**Problem requirements:** In the entries that follow, the first line to write out is the one containing "rewrite <- app_assoc.", and the last is the one containing "Arguments lit : simpl never.". Reproduce that stretch exactly, with nothing before or after it.

Excerpts from a dataset:
(** *** Accepted calls stay recorded while they are recent *)

Lemma times_of_cons uid u t tr :
  times_of uid ((u, t) :: tr) =
    if decide (u = uid) then t :: times_of uid tr else times_of uid tr.
Proof.
  unfold times_of. rewrite filter_cons. cbn.
  destruct (decide (u = uid)); reflexivity.
Qed.

Lemma recent_of_app now l1 l2 :
  recent_of now (l1 ++ l2) = recent_of now l1 ++ recent_of now l2.
Proof. unfold recent_of. apply filter_app. Qed.

Lemma recent_of_all now arr :
  (∀ t, t ∈ arr → now - t < WINDOW_MS) → recent_of now arr = arr.
Proof.
  intros H. unfold recent_of. induction arr as [|t arr IH]; [done|].
  rewrite filter_cons. destruct (decide _) as [_|Hn].
  - f_equal. apply IH. intros t' Ht'. apply H. by right.
  - exfalso. apply Hn, H. by left.
Qed.

Lemma all_within_spec now ts :
  all_within now ts = true ↔ ∀ t, t ∈ ts → now - t < WINDOW_MS.
Proof.
  unfold all_within. rewrite forallb_forall. split; intros H t Ht.
  - apply Z.ltb_lt, H. by apply list_elem_of_In.
  - apply Z.ltb_lt, H. by apply list_elem_of_In.
Qed.

Lemma monotone_cons t ts :
  monotone (t :: ts) = true ↔ (∀ t', t' ∈ ts → t ≤ t') ∧ monotone ts = true.
Proof.
  cbn. rewrite andb_true_iff, forallb_forall. split; intros [H1 H2]; split; try done.
  - intros t' Ht'. apply Z.leb_le, H1. by apply list_elem_of_In.
  - intros t' Ht'. apply Z.leb_le, H1. by apply list_elem_of_In.
Qed.

Lemma run_keeps uid now seg :
  ∀ b pre keep,
    bucket b uid = pre ++ keep →
    all_accepted v uid seg b = true →
    monotone (times_of uid seg ++ [now]) = true →
    all_within now (keep ++ times_of uid seg) = true →
    ∃ pre', bucket (run v seg b).2 uid = pre' ++ keep ++ times_of uid seg.
Proof.
  induction seg as [|[u t] seg IH]; intros b pre keep Hb Hacc Hmono Hkeep.
  - exists pre. cbn. by rewrite app_nil_r.
  - cbn in Hacc. apply andb_true_iff in Hacc as [Hu Hacc].
    rewrite times_of_cons in *. cbn [run snd].
    destruct (decide (u = uid)) as [->|Hne].
    + apply monotone_cons in Hmono as [Hle Hmono].
      assert (t ≤ now) as Ht by (apply Hle; set_solver).
      destruct (IH (withinLimit v t uid b).2 (recent_of t pre) (keep ++ [t]))
        as [pre' Hpre']; try done.
      * rewrite bucket_withinLimit, Hu, Hb, recent_of_app.
        rewrite (recent_of_all t keep); [by rewrite <- app_assoc|].
        intros k Hk. apply all_within_spec with (t := k) in Hkeep; [lia|].
        apply elem_of_app. by left.
      * by rewrite <- app_assoc.
      * exists pre'. rewrite Hpre'. by rewrite <- !app_assoc.
    + apply (IH _ pre keep); try done.
      by rewrite bucket_withinLimit_other.
Qed.

(** *** A user with room in the bucket is served *)

Lemma all_accepted_room uid seg :
  ∀ b, (length (bucket b uid) + length (times_of uid seg) ≤ MAX_REQ v)%nat →
       all_accepted v uid seg b = true.
Proof.
  induction seg as [|[u t] seg IH]; intros b Hroom; [done|].
  cbn [all_accepted]. rewrite times_of_cons in Hroom.
  destruct (decide (u = uid)) as [->|Hne].
  - cbn [length] in Hroom.
    pose proof (recent_of_length t (bucket b uid)) as Hrec.
    assert ((withinLimit v t uid b).1 = true) as Hacc.
    { rewrite withinLimit_answer. apply bool_decide_eq_true. lia. }
    rewrite Hacc. cbn [andb]. apply IH.
    rewrite bucket_withinLimit, Hacc, length_app. cbn [length]. lia.
  - cbn [andb]. apply IH. by rewrite bucket_withinLimit_other.
Qed.
(** The operation name each operation builds its recovery handler with
    (the first argument of its [handleError] call). *)
Definition handler_label (c : Call) : jsstring :=
  match c with
  | GetHeroes => lit "getHeroes"
  | GetHeroNo404 i | GetHero i => lit "getHero id=" ++ JsString.of_Z i
  | SearchHeroes _ => lit "searchHeroes"
  | AddHero _ | UpdateHero _ => lit "addHero"
  | DeleteHero _ => lit "deleteHero"
  end.

(** * Properties *)

Arguments lit : simpl never.
Unset Implicit Arguments.

(** ** Strings *)

Section Strings.

Import JsString.

Lemma eqb_refl (s : jsstring) : eqb s s = true.
Proof.
  induction s as [|c s IH]; simpl; [reflexivity|].
  now rewrite N.eqb_refl, IH.
Qed.

Lemma eqb_eq (a b : jsstring) : eqb a b = true <-> a = b.
Proof.
  split; [|intros ->; apply eqb_refl].
  revert b; induction a as [|x a IH]; intros [|y b]; simpl; try easy.
  rewrite andb_true_iff, N.eqb_eq. intros [-> H]. f_equal. now apply IH.
Qed.

Lemma trimStart_nil (s : jsstring) :
  trimStart s = [] <-> forallb is_white_space s = true.
Proof.
  induction s as [|c s IH]; simpl; [tauto|].
  destruct (is_white_space c); simpl; [exact IH|].
  split; discriminate.
Qed.

Lemma trimStart_blank (s : jsstring) :
  forallb is_white_space (trimStart s) = forallb is_white_space s.
Proof.
  induction s as [|c s IH]; simpl; [reflexivity|].
  destruct (is_white_space c) eqn:E; simpl; [exact IH|].
  now rewrite E.
Qed.

Lemma forallb_rev (f : N -> bool) (s : jsstring) :
  forallb f (rev s) = forallb f s.
Proof.
  induction s as [|c s IH]; simpl; [reflexivity|].
  rewrite forallb_app, IH. simpl. rewrite andb_true_r. apply andb_comm.
Qed.

(** [trim] leaves nothing exactly when every code unit is white space. *)
Lemma trim_nil (s : jsstring) :
  trim s = [] <-> forallb is_white_space s = true.
Proof.
  unfold trim, trimEnd.
  rewrite <- (trimStart_blank s), <- (forallb_rev _ (trimStart s)), <- trimStart_nil.
  split; intros H.
  - apply (f_equal (@rev N)) in H. now rewrite rev_involutive in H.
  - now rewrite H.
Qed.

Lemma startsWith_app (a b : jsstring) : startsWith a (a ++ b) = true.
Proof.
  induction a as [|c a IH]; simpl; [reflexivity|].
  now rewrite N.eqb_refl, IH.
Qed.

Lemma includes_at_start (needle haystack : jsstring) :
  startsWith needle haystack = true -> includes needle haystack = true.
Proof. destruct haystack; simpl; intros ->; reflexivity. Qed.

Lemma includes_app (needle before after : jsstring) :
  includes needle (before ++ needle ++ after) = true.
Proof.
  induction before as [|c before IH]; simpl.
  - apply includes_at_start, startsWith_app.
  - rewrite IH. apply orb_true_r.
Qed.
(** * The esbuild build action of [@angular/build]

    A shallow embedding of
    [packages/angular/build/src/builders/application/build-action.ts]:
    the async generator [runEsBuildBuildAction] and its helper
    [writeAndEmitOutput].

    The generator talks to collaborators that live in other modules (the
    build [action], the logger, the file-system watcher, the result
    writer, the consumer of the generator).  Their answers are supplied by
    a [Session] script, every call the generator makes is recorded as an
    [Event], and the generator's mutable locals are threaded through a
    small state/trace/completion monad [Gen]. *)

From Stdlib Require Import Ascii String List Bool Arith Lia.
Import ListNotations.
Open Scope string_scope.
Open Scope list_scope.

Set Implicit Arguments.

(** ** Paths and JavaScript [Set<string>] *)

Definition path := string.

(** A JavaScript [Set] of strings: no duplicates, iteration in insertion
    order. *)
Module JsSet.
Definition t := list path.

Definition has (x : path) (s : t) : bool := existsb (String.eqb x) s.

Definition add (x : path) (s : t) : t :=
  if has x s then s else s ++ [x].

Definition delete (x : path) (s : t) : t :=
  filter (fun y => negb (String.eqb x y)) s.

Definition add_all (xs : list path) (s : t) : t :=
  fold_left (fun acc x => add x acc) xs s.

Definition delete_all (xs : list path) (s : t) : t :=
  fold_left (fun acc x => delete x acc) xs s.

(** [new Set(iterable)] *)
Definition of_list (xs : list path) : t := add_all xs [].

Definition size (s : t) : nat := List.length s.
End JsSet.

(** Two lists hold the same paths. *)
Definition same_set (a b : list path) : Prop :=
  forall p, In p a <-> In p b.

(** ** Data of the collaborators *)

(** Modelled from the spec: the kinds of [BuildOutputFile]
    ([tools/esbuild/bundler-context] is not part of the sources). *)
Inductive BuildOutputFileType := Browser | Server | Root.

Record BuildOutputFile := {
  file_path : path;
  contents : string;
  kind : BuildOutputFileType;
}.

Record BuildOutputAsset := {
  source : path;
  destination : path;
}.

(** [ExecutionResult] as the build action uses it.  [rid] stands for the
    identity of the JavaScript object. *)
Record ExecutionResult := {
  rid : nat;
  errors : list string;
  warnings : list string;
  watchFiles : list path;
  outputFiles : list BuildOutputFile;
  assetFiles : list BuildOutputAsset;
}.

(** What the generator yields: [ExecutionResult['output']] or
    [ExecutionResult['outputWithFiles']]. *)
Inductive BuildActionOutput :=
| Output (success : bool)
| OutputWithFiles (success : bool)
    (files : list BuildOutputFile) (assets : list BuildOutputAsset).

Definition succeeded (r : ExecutionResult) : bool :=
  match errors r with [] => true | _ :: _ => false end.

(** Modelled from the spec: the getter [output] of [ExecutionResult]
    ([tools/esbuild/bundler-execution-result] is not part of the sources),
    the plain summary view without file contents. *)
Definition output (r : ExecutionResult) : BuildActionOutput :=
  Output (succeeded r).

(** Modelled from the spec: the getter [outputWithFiles] of
    [ExecutionResult], the in-memory view that carries the files with
    their paths and contents. *)
Definition outputWithFiles (r : ExecutionResult) : BuildActionOutput :=
  OutputWithFiles (succeeded r) (outputFiles r) (assetFiles r).

Record NormalizedOutputOptions := {
  base : path;
  browser : path;
  server : path;
}.

Record NormalizedCachedOptions := {
  basePath : path;
}.

(** The batch of changes the watcher delivers. *)
Record ChangedFiles := {
  added : list path;
  modified : list path;
  removed : list path;
}.
Lemma deleteCandidate_by_log_witness :
  status (fst (deleteCandidate 11 store_voted)) = 200
  ∧ candidates (snd (deleteCandidate 11 store_voted))
    = delete 11%N (candidates store_voted)
  ∧ Candidate.voteCount
    <$> candidates
          (snd (updateCandidate (valid_candidate mongoose) 10 (set_count 0) store_voted))
        !! 10%N
    = Some 0
  ∧ status
      (fst (deleteCandidate 10
              (snd (updateCandidate (valid_candidate mongoose) 10 (set_count 0) store_voted))))
    ≠ 200.
Proof.
  destruct (deleteCandidate_by_log 11 store_voted) as (_ & _ & Hok).
  destruct (Hok eq_refl) as (Hc & _).
  split; [reflexivity|]. split; [exact Hc|]. split; [reflexivity|].
  destruct (deleteCandidate_by_log 10
              (snd (updateCandidate (valid_candidate mongoose) 10 (set_count 0) store_voted)))
    as (Hiff & _).
  intros [_ Hno]%Hiff. by apply (Hno _ store_voted_vote).
Defined.

Lemma updateCandidate_result_witness :
  (∃ st', updateCandidate (valid_candidate mongoose) 10 (set_count 0) store_voted
          = (Payload 200 (assign_candidate (set_count 0) (inc_voteCount alice)),
             st')
          ∧ Candidate.voteCount <$> candidates st' !! 10%N = Some 0
          ∧ ∀ e, tally st' e 10 = tally store_voted e 10)
  ∧ updateCandidate (valid_candidate mongoose) 12 rename_to_alice store0
    = (Refused (json 500 (Message "Server error")), store0).
Proof.
  split.
  - destruct (updateCandidate_result (valid_candidate mongoose) 10 (set_count 0) store_voted)
      as (_ & _ & _ & _ & _ & Hset & _).
    by apply (Hset (inc_voteCount alice) 0).
  - destruct (updateCandidate_result (valid_candidate mongoose) 12 rename_to_alice store0)
      as (_ & _ & _ & _ & _ & _ & Hclash).
    by apply (Hclash carol 10%N alice).
Defined.

Lemma getStats_figures_witness :
  AdminStats.users_total (getStats users0 store0) = 3%nat
  ∧ AdminStats.users_voters (getStats users0 store0) = 2%nat
  ∧ AdminStats.votes
      (getStats users0 (snd (castVote_with no_failure (ballot 7 10) store0)))
    = 1%nat
  ∧ AdminStats.votes
      (getStats users0
         (snd (castVote_with no_failure (ballot 7 11) store_voted)))
    = 1%nat
  ∧ status (fst (castVote_with increment_fails (ballot 7 10) store0)) = 500
  ∧ AdminStats.votes
      (getStats users0
         (snd (castVote_with increment_fails (ballot 7 10) store0)))
    = 1%nat.
Proof.
  destruct (getStats_figures users0 store0) as (Husers & _ & _ & Hvote).
  destruct (getStats_figures users0 store_voted) as (_ & _ & _ & Hagain).
  split; [by rewrite Husers|]. split; [reflexivity|]. split_and!.
  - destruct (Hvote no_failure (ballot 7 10)) as (n & -> & _ & Hn & _).
    by rewrite (Hn eq_refl).
  - destruct (Hagain no_failure (ballot 7 11)) as (n & -> & _ & _ & _ & _ & Hn).
    by rewrite (Hn (λ _, eq_refl)).
  - reflexivity.
  - destruct (Hvote increment_fails (ballot 7 10))
      as (n & -> & _ & _ & _ & Hn & _).
    rewrite (proj2 (Hn eq_refl)); [reflexivity|].
    by exists 10%N, election1, alice.
Defined.

Lemma handleSubmitVote_outcome_witness :
  (let '(p', nav, st') := handleSubmitVote no_failure 7 1 60 60 page0 store0 in
   nav = None ∧ st' = store0
   ∧ VotePage.error p' = "Please select a candidate")
  ∧ (let '(p', nav, st') :=
       handleSubmitVote no_failure 7 1 60 60 (handleCandidateSelect 11 page0)
         store_voted in
     nav = None ∧ st' = store_voted
     ∧ VotePage.error p' = "You have already voted in this election")
  ∧ (let '(p', nav, st') :=
       handleSubmitVote increment_fails 7 1 60 60
         (handleCandidateSelect 10 page0) store0 in
     nav = None
     ∧ VotePage.error p' = "Server error"
     ∧ votes st' = votes store0 ++ [Vote.mk 7 10 1 60]
     ∧ candidates st' = candidates store0).
Proof.
  split_and!.
  - pose proof (handleSubmitVote_outcome no_failure 7 1 60 60 page0 store0)
      as H.
    destruct (handleSubmitVote no_failure 7 1 60 60 page0 store0)
      as [[p' nav] st'].
    destruct H as (Hnone & _). by apply Hnone.
  - pose proof (handleSubmitVote_outcome no_failure 7 1 60 60
                  (handleCandidateSelect 11 page0) store_voted) as H.
    destruct (handleSubmitVote no_failure 7 1 60 60
                (handleCandidateSelect 11 page0) store_voted)
      as [[p' nav] st'].
    destruct H as (_ & _ & Hdup & _).
    apply (Hdup 11%N election1 bob); try reflexivity.
    apply store_voted_has_voted.
  - pose proof (handleSubmitVote_outcome increment_fails 7 1 60 60
                  (handleCandidateSelect 10 page0) store0) as H.
    destruct (handleSubmitVote increment_fails 7 1 60 60
                (handleCandidateSelect 10 page0) store0)
      as [[p' nav] st'].
    destruct H as (_ & _ & _ & Hlost).
    apply (Hlost 10%N election1 alice); try reflexivity.
    intros (v & Hin & _). by apply elem_of_nil in Hin.
Defined.

Lemma auth_state_invariant_witness :
  Auth.Home User.role (Auth.states (Auth.login (Some root))) = Auth.to_admin
  ∧ Auth.Home User.role (Auth.states (Auth.login (Some root) ++ [Auth.LOGOUT]))
    = Auth.to_login.
Proof.
  split.
  - destruct (auth_state_invariant User.role (Auth.login (Some root)))
      as (_ & _ & Hadmin & _). apply Hadmin. by exists root.
  - destruct (auth_state_invariant User.role
                (Auth.login (Some root) ++ [Auth.LOGOUT]))
      as (_ & Hlogin & _). by apply Hlogin.
Defined.

Lemma auth_session_outcome_witness :
  Auth.user
    (Auth.states
       ([Auth.LOGOUT]
        ++ [snd (Auth.checkAuth (Some true) (Some (Some root)) true)]))
  = Some root
  ∧ fst (Auth.checkAuth (Some true) (Some (Some root)) false) = true.
Proof.
  split.
  - destruct (auth_session_outcome [Auth.LOGOUT] None (Some true)
                (Some (Some root)) true) as (_ & _ & _ & Huser & _).
    by apply Huser.
  - destruct (auth_session_outcome (U := User.t) [] None (Some true)
                (Some (Some root)) false) as (_ & _ & _ & _ & Hclear).
    apply Hclear. right. split; [done|]. right. split; [by eexists|done].
Defined.
(** X9: in a tick without autoplay, an unhit note of the active list
    whose perfect time lies more than 200 ms before the new clock is
    missed automatically: the tick records exactly one judgement for it,
    a Miss, marks it hit and evicts it, and no later press, release or
    tick records another judgement for it. *)
Theorem late_note_is_missed (s : GameState.t) (delta_time_ms : Z) (i : nat)
    (n : Note.t) :
  GameState.is_playing s = true -> GameState.is_paused s = false ->
  GameState.autoplay s = false ->
  NoDup (GameState.notes s) -> i ∈ GameState.notes s ->
  GameState.objects s !! i = Some n -> Note.hit n = false ->
  Note.perfect_time n + 200
  < GameState.current_time_ms (GameState.advance_time delta_time_ms s) ->
  exists s' n',
    GameState.update delta_time_ms s = GameState.Returned s'
    /\ Spec.events_of i s' = (i, JudgementResult.MISS) :: Spec.events_of i s
    /\ GameState.objects s' !! i = Some n'
    /\ Note.hit n' = true
    /\ Note.judgement n' = Some JudgementResult.MISS
    /\ (i ∉ GameState.notes s')
    /\ (forall calls,
          Spec.events_of i (Spec.run_calls calls s') = Spec.events_of i s').
Proof.
  intros Hplay Hpause Hauto Hnd Hin Hn Hhit Hlate.
  unfold GameState.update. rewrite Hplay, Hpause. cbn [negb orb].
  destruct (advance_time_fields delta_time_ms s)
    as (Hj1 & _ & _ & Ha1 & Ho1 & Hn1 & Ht1).
  set (s1 := GameState.advance_time delta_time_ms s) in *.
  destruct (cache_impl_objects s1) as (Ho2 & Hn2 & Ht2).
  destruct (cache_impl_judged s1) as (Hj2 & _).
  pose proof (cache_impl_statics s1) as Hst2.
  set (s2 := GameState._update_notes_cache_impl s1) in *.
  assert (Ha2 : GameState.autoplay s2 = false).
  { rewrite (statics_autoplay _ _ Hst2), Ha1. exact Hauto. }
  assert (Hc2 : GameState.current_time_ms s2 = GameState.current_time_ms s1).
  { unfold Spec.statics in Hst2. congruence. }
  rewrite Ha2.
  assert (Hs2 : Spec.same_note i s s2) by (apply same_note_ext; congruence).
  assert (Hnotes2 : GameState.notes s2 = GameState.notes s) by congruence.
  (* the auto-miss pass *)
  unfold GameState._process_auto_miss.
  destruct (split_NoDup i (GameState.notes s) Hnd Hin) as (l1 & l2 & Hl & Hl1 & Hl2).
  rewrite Hnotes2, Hl, fold_left_app. cbn [fold_left].
  pose proof (pass_same GameState.auto_miss_step i l1 s2
                (fun j s => auto_miss_step_other i j s) Hl1) as Hs3a.
  destruct (pass_quiet GameState.auto_miss_step l1 s2 auto_miss_step_quiet)
    as (Ht3a & Hn3a & Hc3a).
  set (s3a := fold_left GameState.auto_miss_step l1 s2) in *.
  assert (Hn_3a : GameState.objects s3a !! i = Some n).
  { rewrite (proj1 Hs3a), (proj1 Hs2). exact Hn. }
  assert (Hstep : GameState.auto_miss_step s3a i = GameState._judge_miss i s3a).
  { unfold GameState.auto_miss_step. rewrite Hn_3a, Hhit.
    replace (Note.perfect_time n + 200 <? GameState.now s3a) with true;
      [reflexivity|].
    symmetry. apply Z.ltb_lt. unfold GameState.now. rewrite Hc3a, Hc2. exact Hlate. }
  rewrite Hstep.
  destruct (judge_miss_fields i s3a)
    as (Ho3b & Hj3b & _ & _ & _ & Ht3b & Hn3b & Hc3b & _ & _ & Ha3b & _).
  cbv zeta in Ho3b, Hj3b, Ht3b, Hn3b, Hc3b, Ha3b.
  set (s3b := GameState._judge_miss i s3a) in *.
  set (m := GameState.mark JudgementResult.MISS n).
  assert (Hm_3b : GameState.objects s3b !! i = Some m).
  { rewrite Ho3b, lookup_alter_eq, Hn_3a. reflexivity. }
  assert (He3b : Spec.events_of i s3b
                 = (i, JudgementResult.MISS) :: Spec.events_of i s).
  { rewrite (events_of_cons i i _ s3a _ Hj3b), Nat.eqb_refl.
    rewrite (proj2 Hs3a), (proj2 Hs2). reflexivity. }
  pose proof (pass_same GameState.auto_miss_step i l2 s3b
                (fun j s => auto_miss_step_other i j s) Hl2) as Hs3.
  destruct (pass_quiet GameState.auto_miss_step l2 s3b auto_miss_step_quiet)
    as (Ht3 & Hn3 & Hc3).
  set (s3 := fold_left GameState.auto_miss_step l2 s3b) in *.
  assert (Hm_3 : GameState.objects s3 !! i = Some m)
    by (rewrite (proj1 Hs3); exact Hm_3b).
  assert (Ha3 : GameState.autoplay s3 = false).
  { unfold s3. rewrite (fold_left_preserves _ GameState.autoplay).
    - rewrite Ha3b. unfold s3a.
      rewrite (fold_left_preserves _ GameState.autoplay); [exact Ha2|].
      intros a b. unfold GameState.auto_miss_step. step_cases; reflexivity.
    - intros a b. unfold GameState.auto_miss_step. step_cases; reflexivity. }
  (* the DRAG rule leaves a hit note alone *)
  unfold GameState.finish_update. rewrite Ha3. cbn [negb].
  pose proof (pass_hit GameState.drag_step i m (GameState.notes s3) s3
                (fun j s => drag_step_other i j s)
                (drag_step_hit i m eq_refl) Hm_3) as Hs4.
  destruct (pass_quiet GameState.drag_step (GameState.notes s3) s3 drag_step_quiet)
    as (Ht4 & Hn4 & Hc4).
  set (s4 := fold_left GameState.drag_step (GameState.notes s3) s3) in *.
  assert (Hnotes4 : GameState.notes s4 = GameState.notes s) by congruence.
  assert (Hm_4 : GameState.objects s4 !! i = Some m)
    by (rewrite (proj1 Hs4); exact Hm_3).
  assert (Hnow4 : GameState.now s4 = GameState.current_time_ms s1).
  { unfold GameState.now. congruence. }
  (* the lifecycle pass *)
  destruct (lifecycle_pass_late i m s4) as (Ho5 & He5 & Hout5).
  { rewrite Hnotes4. exact Hnd. }
  { rewrite Hnotes4. exact Hin. }
  { exact Hm_4. }
  { rewrite Hnow4. exact Hlate. }
  cbv zeta in Ho5, He5, Hout5.
  set (m' := Note.update _ _ _ m) in Ho5.
  set (s5 := fold_left GameState.lifecycle_step (GameState.notes s4) s4) in *.
  destruct (note_update_judged (GameState.now s4)
              (-1) (GameState.check_track_state (Note.track_index m) s4) m)
    as (Hh' & Hj' & _).
  fold m' in Hh', Hj'.
  destruct (check_game_over_hit i m' s5 Ho5 Hh') as [Hs6 Hn6].
  exists (GameState._check_game_over s5), m'.
  split; [reflexivity|].
  split.
  { rewrite (proj2 Hs6), He5, (proj2 Hs4), (proj2 Hs3). exact He3b. }
  split; [rewrite (proj1 Hs6); exact Ho5|].
  split; [exact Hh'|]. split; [exact Hj'|].
  split; [rewrite Hn6; exact Hout5|].
  intros calls. apply (run_calls_evicted i calls (GameState._check_game_over s5)).
  split; [rewrite Hn6; exact Hout5|].
  exists m'. split; [rewrite (proj1 Hs6); exact Ho5|exact Hh'].
Qed.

**Written response:**
      * by rewrite <- app_assoc.
      * exists pre'. rewrite Hpre'. by rewrite <- !app_assoc.
    + apply (IH _ pre keep); try done.
      by rewrite bucket_withinLimit_other.
Qed.

(** *** A user with room in the bucket is served *)

Lemma all_accepted_room uid seg :
  ∀ b, (length (bucket b uid) + length (times_of uid seg) ≤ MAX_REQ v)%nat →
       all_accepted v uid seg b = true.
Proof.
  induction seg as [|[u t] seg IH]; intros b Hroom; [done|].
  cbn [all_accepted]. rewrite times_of_cons in Hroom.
  destruct (decide (u = uid)) as [->|Hne].
  - cbn [length] in Hroom.
    pose proof (recent_of_length t (bucket b uid)) as Hrec.
    assert ((withinLimit v t uid b).1 = true) as Hacc.
    { rewrite withinLimit_answer. apply bool_decide_eq_true. lia. }
    rewrite Hacc. cbn [andb]. apply IH.
    rewrite bucket_withinLimit, Hacc, length_app. cbn [length]. lia.
  - cbn [andb]. apply IH. by rewrite bucket_withinLimit_other.
Qed.
(** The operation name each operation builds its recovery handler with
    (the first argument of its [handleError] call). *)
Definition handler_label (c : Call) : jsstring :=
  match c with
  | GetHeroes => lit "getHeroes"
  | GetHeroNo404 i | GetHero i => lit "getHero id=" ++ JsString.of_Z i
  | SearchHeroes _ => lit "searchHeroes"
  | AddHero _ | UpdateHero _ => lit "addHero"
  | DeleteHero _ => lit "deleteHero"
  end.

(** * Properties *)

Arguments lit : simpl never.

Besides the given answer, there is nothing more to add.